EXERCISE PROMPT
Write out an exact copy of the line with "- eexists screen, _, _, all, w', screen', ps, _." and of each line after it, through the end of the records below.

(Stored data)
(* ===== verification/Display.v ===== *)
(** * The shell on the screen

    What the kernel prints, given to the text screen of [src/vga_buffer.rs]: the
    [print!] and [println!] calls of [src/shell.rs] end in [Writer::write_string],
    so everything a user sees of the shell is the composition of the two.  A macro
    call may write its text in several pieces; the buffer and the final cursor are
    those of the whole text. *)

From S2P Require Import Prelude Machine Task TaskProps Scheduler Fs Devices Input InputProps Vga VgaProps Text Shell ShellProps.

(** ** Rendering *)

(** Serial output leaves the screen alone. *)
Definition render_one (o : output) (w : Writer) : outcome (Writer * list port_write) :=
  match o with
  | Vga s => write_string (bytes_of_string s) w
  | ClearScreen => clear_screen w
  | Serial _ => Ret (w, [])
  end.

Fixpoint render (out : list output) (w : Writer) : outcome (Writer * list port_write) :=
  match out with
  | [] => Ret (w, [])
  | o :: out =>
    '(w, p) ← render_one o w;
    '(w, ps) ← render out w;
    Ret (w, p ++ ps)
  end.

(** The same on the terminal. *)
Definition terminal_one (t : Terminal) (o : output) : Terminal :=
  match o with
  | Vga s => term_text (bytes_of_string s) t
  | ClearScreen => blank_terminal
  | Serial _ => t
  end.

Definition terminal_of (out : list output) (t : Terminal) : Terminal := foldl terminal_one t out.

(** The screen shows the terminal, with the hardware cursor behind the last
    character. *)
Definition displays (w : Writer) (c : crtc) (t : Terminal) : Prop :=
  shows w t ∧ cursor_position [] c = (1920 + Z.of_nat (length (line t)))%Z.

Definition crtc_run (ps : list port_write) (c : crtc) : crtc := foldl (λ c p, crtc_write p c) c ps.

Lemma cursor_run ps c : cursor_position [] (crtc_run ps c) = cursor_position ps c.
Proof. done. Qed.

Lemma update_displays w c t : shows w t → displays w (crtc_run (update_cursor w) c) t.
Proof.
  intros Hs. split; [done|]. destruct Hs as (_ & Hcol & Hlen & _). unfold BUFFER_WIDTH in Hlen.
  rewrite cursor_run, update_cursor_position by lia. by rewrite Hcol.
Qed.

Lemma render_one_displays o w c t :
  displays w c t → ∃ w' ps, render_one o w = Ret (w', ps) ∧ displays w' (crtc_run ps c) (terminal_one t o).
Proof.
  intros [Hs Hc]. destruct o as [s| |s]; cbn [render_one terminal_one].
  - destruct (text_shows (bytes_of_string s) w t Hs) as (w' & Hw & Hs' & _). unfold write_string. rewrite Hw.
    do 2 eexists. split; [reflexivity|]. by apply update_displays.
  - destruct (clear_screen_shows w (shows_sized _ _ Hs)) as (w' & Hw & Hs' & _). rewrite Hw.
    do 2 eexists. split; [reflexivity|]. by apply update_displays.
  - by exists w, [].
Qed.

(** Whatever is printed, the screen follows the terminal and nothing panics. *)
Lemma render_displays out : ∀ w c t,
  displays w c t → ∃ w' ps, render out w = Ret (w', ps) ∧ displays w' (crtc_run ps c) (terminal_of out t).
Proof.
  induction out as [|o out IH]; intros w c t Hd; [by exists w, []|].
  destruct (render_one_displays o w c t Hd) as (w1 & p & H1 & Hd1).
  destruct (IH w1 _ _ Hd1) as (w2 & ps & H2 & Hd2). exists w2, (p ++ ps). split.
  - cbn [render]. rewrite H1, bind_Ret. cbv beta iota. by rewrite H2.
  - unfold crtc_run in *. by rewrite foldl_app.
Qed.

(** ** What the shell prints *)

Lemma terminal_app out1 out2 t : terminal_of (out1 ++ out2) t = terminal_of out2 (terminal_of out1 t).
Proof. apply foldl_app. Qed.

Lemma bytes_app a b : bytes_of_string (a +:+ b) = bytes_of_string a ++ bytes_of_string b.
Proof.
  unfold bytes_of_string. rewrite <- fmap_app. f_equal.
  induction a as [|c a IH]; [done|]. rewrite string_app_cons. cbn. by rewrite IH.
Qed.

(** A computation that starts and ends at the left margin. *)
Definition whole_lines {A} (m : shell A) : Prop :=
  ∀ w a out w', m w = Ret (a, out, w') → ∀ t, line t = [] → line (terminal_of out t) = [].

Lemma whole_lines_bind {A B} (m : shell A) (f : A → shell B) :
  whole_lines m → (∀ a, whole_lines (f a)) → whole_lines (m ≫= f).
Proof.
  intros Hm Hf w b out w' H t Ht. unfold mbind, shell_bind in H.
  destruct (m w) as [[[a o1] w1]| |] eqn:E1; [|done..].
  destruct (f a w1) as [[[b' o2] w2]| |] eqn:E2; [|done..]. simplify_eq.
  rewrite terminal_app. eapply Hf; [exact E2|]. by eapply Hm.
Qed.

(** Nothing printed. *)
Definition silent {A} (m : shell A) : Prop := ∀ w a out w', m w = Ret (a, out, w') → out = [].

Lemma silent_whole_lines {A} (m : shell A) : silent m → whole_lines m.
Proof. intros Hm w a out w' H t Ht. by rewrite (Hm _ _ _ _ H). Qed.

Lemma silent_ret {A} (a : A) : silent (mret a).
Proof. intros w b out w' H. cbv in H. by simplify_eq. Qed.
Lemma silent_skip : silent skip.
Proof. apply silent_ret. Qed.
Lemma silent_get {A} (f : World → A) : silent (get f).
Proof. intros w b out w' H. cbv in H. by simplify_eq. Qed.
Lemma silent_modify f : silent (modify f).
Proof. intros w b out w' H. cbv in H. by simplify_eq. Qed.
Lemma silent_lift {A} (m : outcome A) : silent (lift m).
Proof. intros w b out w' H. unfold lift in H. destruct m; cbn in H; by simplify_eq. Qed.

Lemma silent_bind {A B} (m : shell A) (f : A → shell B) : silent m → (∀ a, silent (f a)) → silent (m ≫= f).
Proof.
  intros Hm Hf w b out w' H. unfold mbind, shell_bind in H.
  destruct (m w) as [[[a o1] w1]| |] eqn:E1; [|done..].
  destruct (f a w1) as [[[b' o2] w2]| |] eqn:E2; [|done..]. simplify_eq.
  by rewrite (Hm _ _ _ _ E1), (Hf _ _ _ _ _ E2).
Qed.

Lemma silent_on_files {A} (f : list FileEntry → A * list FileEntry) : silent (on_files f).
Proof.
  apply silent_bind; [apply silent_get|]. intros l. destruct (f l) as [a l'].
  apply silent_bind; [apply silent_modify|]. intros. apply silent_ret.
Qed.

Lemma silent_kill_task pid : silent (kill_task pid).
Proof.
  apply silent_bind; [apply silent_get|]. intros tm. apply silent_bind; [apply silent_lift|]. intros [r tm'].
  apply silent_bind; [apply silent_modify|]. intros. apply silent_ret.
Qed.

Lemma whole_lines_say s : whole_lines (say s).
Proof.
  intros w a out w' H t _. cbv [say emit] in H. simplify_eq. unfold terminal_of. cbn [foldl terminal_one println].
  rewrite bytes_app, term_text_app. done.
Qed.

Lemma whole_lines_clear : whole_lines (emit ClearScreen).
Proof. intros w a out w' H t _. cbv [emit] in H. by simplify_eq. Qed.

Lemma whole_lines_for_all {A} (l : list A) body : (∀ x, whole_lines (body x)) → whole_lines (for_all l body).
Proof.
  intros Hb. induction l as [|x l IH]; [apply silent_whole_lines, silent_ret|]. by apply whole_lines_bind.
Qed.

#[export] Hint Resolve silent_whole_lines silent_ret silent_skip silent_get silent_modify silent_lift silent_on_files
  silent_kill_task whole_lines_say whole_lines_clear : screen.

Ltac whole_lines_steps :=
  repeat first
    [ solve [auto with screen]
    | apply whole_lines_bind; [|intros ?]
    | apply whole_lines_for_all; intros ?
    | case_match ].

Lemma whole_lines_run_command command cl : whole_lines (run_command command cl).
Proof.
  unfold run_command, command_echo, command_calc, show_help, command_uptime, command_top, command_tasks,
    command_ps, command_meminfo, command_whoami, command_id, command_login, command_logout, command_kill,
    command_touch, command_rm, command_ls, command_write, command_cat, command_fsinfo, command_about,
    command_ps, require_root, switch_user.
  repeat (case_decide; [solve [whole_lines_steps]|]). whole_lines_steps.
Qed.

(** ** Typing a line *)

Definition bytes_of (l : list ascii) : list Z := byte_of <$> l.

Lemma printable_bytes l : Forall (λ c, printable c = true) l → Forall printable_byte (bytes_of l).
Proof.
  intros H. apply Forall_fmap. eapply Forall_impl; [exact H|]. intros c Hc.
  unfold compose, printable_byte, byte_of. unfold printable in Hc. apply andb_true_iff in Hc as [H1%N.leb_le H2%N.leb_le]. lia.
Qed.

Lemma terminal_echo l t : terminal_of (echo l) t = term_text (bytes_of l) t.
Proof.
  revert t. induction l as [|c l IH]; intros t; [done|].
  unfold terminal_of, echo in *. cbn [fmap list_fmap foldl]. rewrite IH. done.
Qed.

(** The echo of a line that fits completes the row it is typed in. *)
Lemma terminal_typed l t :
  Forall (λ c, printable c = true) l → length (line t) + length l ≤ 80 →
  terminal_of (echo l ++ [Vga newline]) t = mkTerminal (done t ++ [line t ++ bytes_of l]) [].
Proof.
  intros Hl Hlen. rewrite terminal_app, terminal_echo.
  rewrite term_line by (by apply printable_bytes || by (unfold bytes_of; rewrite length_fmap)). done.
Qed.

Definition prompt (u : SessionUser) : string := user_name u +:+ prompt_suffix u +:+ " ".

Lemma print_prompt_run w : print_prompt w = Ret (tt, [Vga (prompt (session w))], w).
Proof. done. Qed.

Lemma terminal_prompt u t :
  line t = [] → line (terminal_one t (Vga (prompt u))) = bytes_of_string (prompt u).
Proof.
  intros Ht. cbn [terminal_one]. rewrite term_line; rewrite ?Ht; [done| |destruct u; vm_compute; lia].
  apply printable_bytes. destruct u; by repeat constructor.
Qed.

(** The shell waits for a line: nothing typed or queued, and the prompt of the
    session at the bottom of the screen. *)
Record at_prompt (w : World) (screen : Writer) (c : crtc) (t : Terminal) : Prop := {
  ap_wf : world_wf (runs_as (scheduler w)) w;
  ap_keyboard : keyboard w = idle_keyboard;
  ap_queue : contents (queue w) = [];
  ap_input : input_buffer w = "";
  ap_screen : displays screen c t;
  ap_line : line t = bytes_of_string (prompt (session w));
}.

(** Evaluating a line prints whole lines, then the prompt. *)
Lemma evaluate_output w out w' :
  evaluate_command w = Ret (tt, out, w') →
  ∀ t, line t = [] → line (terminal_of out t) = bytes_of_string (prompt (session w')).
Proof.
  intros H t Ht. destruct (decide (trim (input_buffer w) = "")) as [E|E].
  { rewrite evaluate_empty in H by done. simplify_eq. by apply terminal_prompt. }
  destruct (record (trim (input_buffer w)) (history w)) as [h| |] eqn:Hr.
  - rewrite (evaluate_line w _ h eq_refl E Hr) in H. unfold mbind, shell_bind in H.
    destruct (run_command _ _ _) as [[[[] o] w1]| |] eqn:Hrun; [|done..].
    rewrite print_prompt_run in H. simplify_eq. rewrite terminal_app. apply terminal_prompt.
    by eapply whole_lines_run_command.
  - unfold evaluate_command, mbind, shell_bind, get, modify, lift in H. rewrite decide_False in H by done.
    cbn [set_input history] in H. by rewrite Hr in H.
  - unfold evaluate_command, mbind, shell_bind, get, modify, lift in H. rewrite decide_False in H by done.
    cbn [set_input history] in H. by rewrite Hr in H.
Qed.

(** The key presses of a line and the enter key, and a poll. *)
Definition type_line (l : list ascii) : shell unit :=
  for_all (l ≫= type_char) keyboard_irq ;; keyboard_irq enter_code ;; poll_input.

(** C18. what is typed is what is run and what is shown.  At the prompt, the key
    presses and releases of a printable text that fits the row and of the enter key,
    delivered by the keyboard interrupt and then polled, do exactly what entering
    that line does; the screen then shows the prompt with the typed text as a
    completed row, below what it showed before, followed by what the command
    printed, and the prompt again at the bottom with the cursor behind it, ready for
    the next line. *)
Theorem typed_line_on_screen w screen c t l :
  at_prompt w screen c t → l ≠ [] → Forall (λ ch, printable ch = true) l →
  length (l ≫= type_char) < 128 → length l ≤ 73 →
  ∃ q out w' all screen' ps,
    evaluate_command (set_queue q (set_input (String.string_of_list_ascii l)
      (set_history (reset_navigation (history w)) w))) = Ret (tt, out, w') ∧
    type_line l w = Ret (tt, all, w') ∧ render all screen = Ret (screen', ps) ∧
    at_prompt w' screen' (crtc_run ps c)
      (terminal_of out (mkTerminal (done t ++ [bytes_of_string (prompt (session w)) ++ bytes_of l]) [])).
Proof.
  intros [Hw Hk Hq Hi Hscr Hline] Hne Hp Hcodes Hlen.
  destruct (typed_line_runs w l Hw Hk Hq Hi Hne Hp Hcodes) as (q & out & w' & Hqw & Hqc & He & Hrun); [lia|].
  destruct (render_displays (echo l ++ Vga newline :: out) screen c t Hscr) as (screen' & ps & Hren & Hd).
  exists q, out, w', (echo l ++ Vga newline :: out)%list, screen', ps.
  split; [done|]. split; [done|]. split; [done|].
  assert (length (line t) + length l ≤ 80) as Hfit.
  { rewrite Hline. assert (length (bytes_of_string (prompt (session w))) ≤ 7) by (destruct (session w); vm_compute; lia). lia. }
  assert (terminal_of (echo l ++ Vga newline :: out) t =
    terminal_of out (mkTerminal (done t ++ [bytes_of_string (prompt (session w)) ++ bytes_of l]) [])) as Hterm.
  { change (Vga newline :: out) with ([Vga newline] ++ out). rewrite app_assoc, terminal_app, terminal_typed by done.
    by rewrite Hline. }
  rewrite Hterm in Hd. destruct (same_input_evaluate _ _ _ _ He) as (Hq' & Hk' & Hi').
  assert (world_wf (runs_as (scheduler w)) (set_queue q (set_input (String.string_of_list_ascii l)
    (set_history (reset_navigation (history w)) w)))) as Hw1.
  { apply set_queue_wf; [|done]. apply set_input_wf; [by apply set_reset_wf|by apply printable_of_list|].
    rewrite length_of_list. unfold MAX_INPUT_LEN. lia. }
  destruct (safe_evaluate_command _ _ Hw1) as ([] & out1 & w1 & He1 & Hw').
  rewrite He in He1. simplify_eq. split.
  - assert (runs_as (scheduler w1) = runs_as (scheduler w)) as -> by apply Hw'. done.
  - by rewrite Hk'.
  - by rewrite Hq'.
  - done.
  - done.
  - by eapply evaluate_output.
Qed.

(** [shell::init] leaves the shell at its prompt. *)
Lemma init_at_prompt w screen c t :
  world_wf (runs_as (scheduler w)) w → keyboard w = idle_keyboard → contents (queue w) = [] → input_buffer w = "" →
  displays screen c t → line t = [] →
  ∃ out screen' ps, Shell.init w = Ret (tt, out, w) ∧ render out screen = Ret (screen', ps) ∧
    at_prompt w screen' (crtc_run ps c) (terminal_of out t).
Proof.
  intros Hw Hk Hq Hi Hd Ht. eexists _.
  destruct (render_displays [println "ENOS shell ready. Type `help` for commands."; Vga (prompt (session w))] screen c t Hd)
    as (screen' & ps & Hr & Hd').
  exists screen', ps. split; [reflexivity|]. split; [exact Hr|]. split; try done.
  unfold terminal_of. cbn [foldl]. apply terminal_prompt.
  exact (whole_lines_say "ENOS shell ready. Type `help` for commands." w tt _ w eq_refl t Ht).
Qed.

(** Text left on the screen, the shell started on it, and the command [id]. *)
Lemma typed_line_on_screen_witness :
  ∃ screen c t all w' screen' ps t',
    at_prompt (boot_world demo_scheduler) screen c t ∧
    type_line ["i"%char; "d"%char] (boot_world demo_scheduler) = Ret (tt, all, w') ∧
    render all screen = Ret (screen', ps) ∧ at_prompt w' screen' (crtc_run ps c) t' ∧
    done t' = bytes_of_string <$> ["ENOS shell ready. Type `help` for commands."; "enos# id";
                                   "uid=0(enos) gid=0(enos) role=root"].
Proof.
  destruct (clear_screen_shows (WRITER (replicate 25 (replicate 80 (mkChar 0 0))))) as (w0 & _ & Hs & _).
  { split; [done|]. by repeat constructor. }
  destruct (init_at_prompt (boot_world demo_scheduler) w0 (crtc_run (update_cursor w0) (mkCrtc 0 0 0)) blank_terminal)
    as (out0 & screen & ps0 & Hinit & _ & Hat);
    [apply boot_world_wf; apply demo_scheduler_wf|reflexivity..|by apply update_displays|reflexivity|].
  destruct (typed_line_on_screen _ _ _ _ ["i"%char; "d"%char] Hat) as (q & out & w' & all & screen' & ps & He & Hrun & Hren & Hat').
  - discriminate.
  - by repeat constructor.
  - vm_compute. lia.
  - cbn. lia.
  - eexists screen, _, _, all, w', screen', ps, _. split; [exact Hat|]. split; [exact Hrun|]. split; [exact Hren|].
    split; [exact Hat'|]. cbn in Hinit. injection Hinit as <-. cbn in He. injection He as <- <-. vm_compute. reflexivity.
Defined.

EXERCISE SOLUTION
  - eexists screen, _, _, all, w', screen', ps, _. split; [exact Hat|]. split; [exact Hrun|]. split; [exact Hren|].
    split; [exact Hat'|]. cbn in Hinit. injection Hinit as <-. cbn in He. injection He as <- <-. vm_compute. reflexivity.
Defined.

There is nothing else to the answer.